Reproduce precisely the lines of the listing below, starting with the line that contains "Local Open Scope Z_scope." and stopping after the line that contains "(** [ilog2 x]"; include nothing else.

☆ ☆ ☆ ☆

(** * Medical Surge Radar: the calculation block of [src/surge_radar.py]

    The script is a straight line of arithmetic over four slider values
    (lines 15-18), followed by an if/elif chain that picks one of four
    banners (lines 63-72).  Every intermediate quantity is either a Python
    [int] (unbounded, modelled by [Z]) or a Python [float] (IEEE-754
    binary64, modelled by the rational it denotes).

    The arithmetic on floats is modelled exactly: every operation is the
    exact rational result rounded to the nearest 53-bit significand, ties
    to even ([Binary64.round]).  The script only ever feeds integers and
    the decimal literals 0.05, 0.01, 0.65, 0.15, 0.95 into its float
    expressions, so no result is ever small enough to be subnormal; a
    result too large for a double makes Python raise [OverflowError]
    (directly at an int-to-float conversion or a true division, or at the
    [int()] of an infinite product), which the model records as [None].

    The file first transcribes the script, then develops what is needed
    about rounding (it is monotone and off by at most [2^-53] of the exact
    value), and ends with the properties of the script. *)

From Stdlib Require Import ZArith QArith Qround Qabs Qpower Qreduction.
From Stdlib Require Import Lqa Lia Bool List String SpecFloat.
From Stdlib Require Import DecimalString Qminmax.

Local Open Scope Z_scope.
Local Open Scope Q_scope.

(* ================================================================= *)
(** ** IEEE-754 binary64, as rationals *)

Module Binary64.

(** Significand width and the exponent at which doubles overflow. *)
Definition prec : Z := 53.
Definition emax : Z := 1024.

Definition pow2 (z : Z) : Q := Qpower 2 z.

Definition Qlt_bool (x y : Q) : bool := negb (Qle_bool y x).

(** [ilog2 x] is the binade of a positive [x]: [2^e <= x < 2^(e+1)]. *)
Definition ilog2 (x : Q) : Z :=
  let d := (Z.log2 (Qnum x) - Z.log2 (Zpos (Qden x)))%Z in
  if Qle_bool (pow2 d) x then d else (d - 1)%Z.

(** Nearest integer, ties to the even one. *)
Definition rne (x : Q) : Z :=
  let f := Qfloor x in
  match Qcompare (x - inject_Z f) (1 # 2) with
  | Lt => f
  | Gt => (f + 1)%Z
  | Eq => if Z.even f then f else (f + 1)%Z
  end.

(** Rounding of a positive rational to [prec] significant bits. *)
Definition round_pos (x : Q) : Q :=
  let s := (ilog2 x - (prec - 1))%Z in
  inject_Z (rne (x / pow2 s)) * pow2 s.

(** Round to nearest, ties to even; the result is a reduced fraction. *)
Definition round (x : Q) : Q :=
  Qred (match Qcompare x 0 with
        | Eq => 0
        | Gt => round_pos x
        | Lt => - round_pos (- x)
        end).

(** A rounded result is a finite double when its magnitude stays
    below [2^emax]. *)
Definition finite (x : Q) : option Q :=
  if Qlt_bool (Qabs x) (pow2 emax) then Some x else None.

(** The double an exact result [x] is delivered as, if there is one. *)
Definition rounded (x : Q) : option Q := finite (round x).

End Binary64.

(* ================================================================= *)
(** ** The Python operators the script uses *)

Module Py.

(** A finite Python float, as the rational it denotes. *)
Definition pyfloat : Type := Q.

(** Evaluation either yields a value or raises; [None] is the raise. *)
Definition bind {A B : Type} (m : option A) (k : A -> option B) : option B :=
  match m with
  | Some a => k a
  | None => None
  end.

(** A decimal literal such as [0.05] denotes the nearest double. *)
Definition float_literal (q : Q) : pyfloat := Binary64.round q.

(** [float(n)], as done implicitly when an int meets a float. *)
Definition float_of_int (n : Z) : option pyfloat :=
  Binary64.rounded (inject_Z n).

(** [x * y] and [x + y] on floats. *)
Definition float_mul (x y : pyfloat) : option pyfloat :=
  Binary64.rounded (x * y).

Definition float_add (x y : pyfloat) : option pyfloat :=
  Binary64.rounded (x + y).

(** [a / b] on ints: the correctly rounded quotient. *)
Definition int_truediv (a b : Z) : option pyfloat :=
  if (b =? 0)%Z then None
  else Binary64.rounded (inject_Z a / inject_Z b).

☆ ☆ ☆ ☆

== Exercise result ==
Local Open Scope Z_scope.
Local Open Scope Q_scope.

(* ================================================================= *)
(** ** IEEE-754 binary64, as rationals *)

Module Binary64.

(** Significand width and the exponent at which doubles overflow. *)
Definition prec : Z := 53.
Definition emax : Z := 1024.

Definition pow2 (z : Z) : Q := Qpower 2 z.

Definition Qlt_bool (x y : Q) : bool := negb (Qle_bool y x).

(** [ilog2 x] is the binade of a positive [x]: [2^e <= x < 2^(e+1)]. *)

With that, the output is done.